What is needed: Report each line of the entries that includes "surfaced" by copying it.

Entries taken from a collection:
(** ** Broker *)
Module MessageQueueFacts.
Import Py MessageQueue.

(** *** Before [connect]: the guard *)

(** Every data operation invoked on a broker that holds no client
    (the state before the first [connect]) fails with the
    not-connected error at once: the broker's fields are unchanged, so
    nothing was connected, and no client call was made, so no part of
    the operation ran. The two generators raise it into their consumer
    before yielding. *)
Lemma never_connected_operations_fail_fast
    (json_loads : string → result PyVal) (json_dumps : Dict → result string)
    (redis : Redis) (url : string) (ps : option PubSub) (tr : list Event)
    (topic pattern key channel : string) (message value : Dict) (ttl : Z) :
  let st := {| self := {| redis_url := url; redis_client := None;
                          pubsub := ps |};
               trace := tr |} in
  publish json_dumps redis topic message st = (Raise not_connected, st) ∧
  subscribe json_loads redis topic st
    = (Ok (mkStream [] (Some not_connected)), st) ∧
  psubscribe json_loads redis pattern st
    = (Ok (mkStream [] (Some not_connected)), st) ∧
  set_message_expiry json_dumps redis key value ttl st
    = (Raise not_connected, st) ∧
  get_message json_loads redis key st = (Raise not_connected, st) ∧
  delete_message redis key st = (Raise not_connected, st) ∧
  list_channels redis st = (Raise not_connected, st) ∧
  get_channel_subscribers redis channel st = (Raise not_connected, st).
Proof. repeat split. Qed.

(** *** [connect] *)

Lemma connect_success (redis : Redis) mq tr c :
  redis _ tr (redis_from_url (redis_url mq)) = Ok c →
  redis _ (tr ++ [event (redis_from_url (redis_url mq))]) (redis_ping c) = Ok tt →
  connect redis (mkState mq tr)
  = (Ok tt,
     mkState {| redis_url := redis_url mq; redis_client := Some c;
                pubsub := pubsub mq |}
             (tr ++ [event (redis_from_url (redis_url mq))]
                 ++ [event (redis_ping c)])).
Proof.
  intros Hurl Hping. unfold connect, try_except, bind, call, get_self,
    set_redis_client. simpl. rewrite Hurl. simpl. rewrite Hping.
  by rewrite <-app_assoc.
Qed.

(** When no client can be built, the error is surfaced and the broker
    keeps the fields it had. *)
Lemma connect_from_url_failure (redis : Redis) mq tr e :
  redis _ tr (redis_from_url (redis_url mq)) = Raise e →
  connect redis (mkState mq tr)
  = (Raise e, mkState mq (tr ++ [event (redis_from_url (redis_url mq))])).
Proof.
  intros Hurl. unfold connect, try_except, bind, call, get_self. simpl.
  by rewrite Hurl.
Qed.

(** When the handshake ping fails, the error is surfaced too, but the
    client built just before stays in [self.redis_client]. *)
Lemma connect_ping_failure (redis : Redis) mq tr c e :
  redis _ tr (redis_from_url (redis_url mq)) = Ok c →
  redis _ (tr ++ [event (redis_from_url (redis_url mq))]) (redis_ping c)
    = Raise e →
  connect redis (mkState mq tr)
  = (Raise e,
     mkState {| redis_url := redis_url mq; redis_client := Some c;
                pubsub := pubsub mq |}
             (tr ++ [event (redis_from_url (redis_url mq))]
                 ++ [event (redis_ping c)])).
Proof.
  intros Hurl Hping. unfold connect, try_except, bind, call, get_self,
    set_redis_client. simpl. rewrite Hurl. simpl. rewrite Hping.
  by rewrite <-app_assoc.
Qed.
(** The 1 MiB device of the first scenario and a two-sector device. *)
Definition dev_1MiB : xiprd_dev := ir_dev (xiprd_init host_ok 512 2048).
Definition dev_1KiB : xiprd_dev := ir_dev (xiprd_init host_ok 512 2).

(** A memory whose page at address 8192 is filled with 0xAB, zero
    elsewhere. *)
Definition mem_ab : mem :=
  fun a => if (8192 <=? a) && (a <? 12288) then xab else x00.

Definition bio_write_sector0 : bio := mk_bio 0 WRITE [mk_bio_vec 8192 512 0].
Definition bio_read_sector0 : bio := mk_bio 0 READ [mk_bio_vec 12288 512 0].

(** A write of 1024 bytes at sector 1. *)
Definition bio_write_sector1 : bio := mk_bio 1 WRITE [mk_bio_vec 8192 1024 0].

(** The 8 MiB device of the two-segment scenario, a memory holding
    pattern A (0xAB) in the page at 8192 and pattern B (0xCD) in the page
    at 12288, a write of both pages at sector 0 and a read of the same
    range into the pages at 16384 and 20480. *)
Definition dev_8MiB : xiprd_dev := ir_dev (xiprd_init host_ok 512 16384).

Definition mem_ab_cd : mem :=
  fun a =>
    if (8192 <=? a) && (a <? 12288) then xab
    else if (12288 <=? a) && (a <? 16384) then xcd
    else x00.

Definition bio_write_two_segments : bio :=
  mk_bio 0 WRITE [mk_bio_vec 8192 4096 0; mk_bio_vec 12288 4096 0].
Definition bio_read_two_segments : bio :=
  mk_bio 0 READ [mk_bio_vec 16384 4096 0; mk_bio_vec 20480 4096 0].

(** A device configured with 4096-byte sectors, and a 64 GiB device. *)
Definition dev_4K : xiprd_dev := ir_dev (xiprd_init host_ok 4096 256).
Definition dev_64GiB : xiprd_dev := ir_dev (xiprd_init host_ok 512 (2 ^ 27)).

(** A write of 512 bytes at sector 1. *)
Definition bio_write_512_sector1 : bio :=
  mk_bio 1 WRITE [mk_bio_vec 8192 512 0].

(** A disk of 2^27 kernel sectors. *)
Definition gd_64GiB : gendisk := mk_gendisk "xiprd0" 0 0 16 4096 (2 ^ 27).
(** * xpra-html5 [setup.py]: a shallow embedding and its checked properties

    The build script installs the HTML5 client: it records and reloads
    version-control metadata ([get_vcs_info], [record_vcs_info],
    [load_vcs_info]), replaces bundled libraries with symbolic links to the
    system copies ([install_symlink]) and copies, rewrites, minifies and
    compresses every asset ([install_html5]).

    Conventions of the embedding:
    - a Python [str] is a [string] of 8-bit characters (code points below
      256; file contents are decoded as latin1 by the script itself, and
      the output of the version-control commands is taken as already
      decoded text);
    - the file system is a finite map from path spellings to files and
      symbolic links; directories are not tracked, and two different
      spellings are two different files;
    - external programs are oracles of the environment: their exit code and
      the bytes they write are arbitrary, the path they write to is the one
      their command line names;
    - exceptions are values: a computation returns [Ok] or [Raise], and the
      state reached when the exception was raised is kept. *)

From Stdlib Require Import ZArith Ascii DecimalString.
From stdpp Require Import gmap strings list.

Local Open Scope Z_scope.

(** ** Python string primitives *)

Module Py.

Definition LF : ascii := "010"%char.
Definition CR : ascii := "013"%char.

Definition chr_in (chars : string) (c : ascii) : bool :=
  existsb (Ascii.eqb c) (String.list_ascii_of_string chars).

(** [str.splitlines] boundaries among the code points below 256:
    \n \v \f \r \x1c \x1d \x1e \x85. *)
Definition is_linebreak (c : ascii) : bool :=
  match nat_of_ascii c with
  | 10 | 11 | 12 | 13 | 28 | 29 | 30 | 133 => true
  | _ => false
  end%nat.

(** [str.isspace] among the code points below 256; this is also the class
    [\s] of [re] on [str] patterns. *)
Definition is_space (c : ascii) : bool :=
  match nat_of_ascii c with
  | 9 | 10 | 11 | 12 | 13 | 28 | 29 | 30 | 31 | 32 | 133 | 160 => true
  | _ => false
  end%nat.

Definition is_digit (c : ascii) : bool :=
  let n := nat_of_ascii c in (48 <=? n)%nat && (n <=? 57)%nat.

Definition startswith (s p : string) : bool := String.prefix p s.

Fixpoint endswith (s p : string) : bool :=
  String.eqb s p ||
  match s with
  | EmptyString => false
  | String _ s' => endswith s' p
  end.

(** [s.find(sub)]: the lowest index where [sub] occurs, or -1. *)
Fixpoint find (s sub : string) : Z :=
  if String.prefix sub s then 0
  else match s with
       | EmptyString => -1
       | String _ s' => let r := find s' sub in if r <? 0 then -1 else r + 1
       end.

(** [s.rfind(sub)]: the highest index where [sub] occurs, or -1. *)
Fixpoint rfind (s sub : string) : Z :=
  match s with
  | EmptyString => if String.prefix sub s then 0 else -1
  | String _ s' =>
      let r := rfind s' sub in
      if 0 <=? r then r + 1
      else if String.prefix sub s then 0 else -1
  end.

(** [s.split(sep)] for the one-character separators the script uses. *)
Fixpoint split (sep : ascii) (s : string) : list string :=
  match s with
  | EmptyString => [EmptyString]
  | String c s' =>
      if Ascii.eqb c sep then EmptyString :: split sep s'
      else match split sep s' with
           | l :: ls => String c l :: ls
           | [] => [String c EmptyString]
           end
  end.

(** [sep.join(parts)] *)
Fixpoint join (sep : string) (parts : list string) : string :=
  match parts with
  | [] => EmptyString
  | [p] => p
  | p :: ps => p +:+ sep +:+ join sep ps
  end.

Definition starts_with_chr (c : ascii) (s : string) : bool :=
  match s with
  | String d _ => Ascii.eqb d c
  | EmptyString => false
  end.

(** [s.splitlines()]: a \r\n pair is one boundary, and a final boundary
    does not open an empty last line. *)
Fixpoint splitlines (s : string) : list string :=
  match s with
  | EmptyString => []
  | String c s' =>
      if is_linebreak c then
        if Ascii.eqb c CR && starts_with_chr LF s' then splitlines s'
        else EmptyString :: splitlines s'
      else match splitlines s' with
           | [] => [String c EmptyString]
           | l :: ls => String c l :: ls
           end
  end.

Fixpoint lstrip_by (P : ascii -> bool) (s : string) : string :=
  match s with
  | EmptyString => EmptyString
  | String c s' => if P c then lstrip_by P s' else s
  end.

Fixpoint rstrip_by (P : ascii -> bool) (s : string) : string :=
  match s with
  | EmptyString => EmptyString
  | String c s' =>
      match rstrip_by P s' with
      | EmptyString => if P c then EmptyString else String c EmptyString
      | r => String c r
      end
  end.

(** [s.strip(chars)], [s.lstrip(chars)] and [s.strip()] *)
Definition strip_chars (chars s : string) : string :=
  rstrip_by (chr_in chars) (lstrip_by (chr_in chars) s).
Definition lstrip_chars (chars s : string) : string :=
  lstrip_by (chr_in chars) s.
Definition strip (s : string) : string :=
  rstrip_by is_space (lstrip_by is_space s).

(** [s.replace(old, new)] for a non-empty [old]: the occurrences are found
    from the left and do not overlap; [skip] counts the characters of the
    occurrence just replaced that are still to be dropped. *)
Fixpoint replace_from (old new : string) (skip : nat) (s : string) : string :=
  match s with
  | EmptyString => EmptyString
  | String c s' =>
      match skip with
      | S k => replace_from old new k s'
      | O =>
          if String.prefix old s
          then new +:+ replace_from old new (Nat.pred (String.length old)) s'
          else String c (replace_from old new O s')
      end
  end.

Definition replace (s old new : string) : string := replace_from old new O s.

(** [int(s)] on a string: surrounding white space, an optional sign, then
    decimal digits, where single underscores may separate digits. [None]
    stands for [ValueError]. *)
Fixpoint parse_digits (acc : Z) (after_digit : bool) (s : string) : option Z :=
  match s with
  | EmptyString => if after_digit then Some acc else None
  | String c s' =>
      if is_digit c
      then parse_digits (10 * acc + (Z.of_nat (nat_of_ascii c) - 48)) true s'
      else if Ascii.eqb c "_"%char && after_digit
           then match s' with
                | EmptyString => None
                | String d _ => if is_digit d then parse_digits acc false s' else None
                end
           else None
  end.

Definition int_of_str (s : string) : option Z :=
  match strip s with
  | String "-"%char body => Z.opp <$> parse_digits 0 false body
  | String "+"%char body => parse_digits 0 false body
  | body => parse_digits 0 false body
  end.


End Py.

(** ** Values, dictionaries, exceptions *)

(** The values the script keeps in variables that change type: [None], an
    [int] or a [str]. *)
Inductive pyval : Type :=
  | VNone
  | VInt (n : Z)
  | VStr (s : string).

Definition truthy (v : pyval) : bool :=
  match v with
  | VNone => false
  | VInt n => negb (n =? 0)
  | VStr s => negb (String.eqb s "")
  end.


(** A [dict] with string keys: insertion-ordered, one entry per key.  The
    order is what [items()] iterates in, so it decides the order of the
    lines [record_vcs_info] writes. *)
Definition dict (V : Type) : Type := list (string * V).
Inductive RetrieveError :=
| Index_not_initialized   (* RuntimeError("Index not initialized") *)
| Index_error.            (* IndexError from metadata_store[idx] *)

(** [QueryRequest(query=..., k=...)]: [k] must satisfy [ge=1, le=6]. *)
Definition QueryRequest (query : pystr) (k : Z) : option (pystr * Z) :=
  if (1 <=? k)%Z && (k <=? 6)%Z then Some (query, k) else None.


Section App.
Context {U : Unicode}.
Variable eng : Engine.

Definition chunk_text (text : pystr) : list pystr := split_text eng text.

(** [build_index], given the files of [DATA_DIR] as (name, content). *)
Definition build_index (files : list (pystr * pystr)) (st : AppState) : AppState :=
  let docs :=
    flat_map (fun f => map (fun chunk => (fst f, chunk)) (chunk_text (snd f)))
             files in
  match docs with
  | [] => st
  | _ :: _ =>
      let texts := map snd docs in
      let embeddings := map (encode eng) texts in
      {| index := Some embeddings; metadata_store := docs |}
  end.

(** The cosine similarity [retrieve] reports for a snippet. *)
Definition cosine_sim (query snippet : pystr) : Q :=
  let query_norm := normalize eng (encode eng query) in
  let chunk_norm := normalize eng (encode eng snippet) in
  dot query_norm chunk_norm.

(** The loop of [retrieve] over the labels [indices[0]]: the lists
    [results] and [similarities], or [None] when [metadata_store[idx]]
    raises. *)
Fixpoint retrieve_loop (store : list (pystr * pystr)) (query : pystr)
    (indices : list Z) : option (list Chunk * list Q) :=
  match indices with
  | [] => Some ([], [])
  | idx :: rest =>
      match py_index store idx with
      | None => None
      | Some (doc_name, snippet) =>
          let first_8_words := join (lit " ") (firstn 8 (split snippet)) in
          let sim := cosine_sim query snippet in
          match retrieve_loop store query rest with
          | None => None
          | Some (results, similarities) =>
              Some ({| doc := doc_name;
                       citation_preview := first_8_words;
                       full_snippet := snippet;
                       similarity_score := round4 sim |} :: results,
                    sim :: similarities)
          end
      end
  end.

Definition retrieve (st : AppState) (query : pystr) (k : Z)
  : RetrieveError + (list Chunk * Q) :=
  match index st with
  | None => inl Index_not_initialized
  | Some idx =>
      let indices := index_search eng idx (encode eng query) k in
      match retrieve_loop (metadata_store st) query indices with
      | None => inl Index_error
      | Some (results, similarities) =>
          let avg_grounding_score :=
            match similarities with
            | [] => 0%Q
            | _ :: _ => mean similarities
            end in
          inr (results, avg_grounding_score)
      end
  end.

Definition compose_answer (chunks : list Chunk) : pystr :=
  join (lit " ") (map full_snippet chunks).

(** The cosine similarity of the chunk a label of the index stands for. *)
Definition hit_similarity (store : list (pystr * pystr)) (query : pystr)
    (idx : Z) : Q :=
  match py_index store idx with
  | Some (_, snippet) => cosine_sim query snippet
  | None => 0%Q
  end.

Worked solution:
(** When no client can be built, the error is surfaced and the broker
(** When the handshake ping fails, the error is surfaced too, but the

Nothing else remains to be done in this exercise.